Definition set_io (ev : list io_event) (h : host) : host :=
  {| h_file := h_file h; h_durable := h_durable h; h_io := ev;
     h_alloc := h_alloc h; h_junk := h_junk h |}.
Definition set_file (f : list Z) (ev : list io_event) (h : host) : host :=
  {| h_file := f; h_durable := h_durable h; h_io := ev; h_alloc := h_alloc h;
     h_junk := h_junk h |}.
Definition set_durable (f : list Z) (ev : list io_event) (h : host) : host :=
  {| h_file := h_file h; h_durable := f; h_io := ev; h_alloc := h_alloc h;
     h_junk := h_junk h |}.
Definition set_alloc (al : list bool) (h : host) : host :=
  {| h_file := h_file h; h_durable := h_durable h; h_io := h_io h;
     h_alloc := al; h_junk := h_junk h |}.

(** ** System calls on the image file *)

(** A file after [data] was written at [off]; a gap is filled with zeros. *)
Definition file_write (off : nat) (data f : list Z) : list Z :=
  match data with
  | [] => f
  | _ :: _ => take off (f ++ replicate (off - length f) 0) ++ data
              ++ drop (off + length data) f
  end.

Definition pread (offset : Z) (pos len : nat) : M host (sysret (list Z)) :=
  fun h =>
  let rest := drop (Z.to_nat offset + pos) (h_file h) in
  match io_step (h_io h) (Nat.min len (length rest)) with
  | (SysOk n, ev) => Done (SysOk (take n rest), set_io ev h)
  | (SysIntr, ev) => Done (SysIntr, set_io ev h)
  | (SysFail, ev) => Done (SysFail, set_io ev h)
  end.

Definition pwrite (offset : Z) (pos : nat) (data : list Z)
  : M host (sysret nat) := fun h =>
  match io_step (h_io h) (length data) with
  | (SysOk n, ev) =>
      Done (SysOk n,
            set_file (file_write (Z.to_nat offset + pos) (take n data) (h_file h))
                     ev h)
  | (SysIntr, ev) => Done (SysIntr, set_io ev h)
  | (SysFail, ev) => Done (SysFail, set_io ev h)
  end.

- [INSTRUCTIONS FOR THE TASK]:
Set down every entry again, word for word.

- [TASK OUTPUT]:
Definition set_io (ev : list io_event) (h : host) : host :=
  {| h_file := h_file h; h_durable := h_durable h; h_io := ev;
     h_alloc := h_alloc h; h_junk := h_junk h |}.
Definition set_file (f : list Z) (ev : list io_event) (h : host) : host :=
  {| h_file := f; h_durable := h_durable h; h_io := ev; h_alloc := h_alloc h;
     h_junk := h_junk h |}.
Definition set_durable (f : list Z) (ev : list io_event) (h : host) : host :=
  {| h_file := h_file h; h_durable := f; h_io := ev; h_alloc := h_alloc h;
     h_junk := h_junk h |}.
Definition set_alloc (al : list bool) (h : host) : host :=
  {| h_file := h_file h; h_durable := h_durable h; h_io := h_io h;
     h_alloc := al; h_junk := h_junk h |}.

(** ** System calls on the image file *)

(** A file after [data] was written at [off]; a gap is filled with zeros. *)
Definition file_write (off : nat) (data f : list Z) : list Z :=
  match data with
  | [] => f
  | _ :: _ => take off (f ++ replicate (off - length f) 0) ++ data
              ++ drop (off + length data) f
  end.

Definition pread (offset : Z) (pos len : nat) : M host (sysret (list Z)) :=
  fun h =>
  let rest := drop (Z.to_nat offset + pos) (h_file h) in
  match io_step (h_io h) (Nat.min len (length rest)) with
  | (SysOk n, ev) => Done (SysOk (take n rest), set_io ev h)
  | (SysIntr, ev) => Done (SysIntr, set_io ev h)
  | (SysFail, ev) => Done (SysFail, set_io ev h)
  end.

Definition pwrite (offset : Z) (pos : nat) (data : list Z)
  : M host (sysret nat) := fun h =>
  match io_step (h_io h) (length data) with
  | (SysOk n, ev) =>
      Done (SysOk n,
            set_file (file_write (Z.to_nat offset + pos) (take n data) (h_file h))
                     ev h)
  | (SysIntr, ev) => Done (SysIntr, set_io ev h)
  | (SysFail, ev) => Done (SysFail, set_io ev h)
  end.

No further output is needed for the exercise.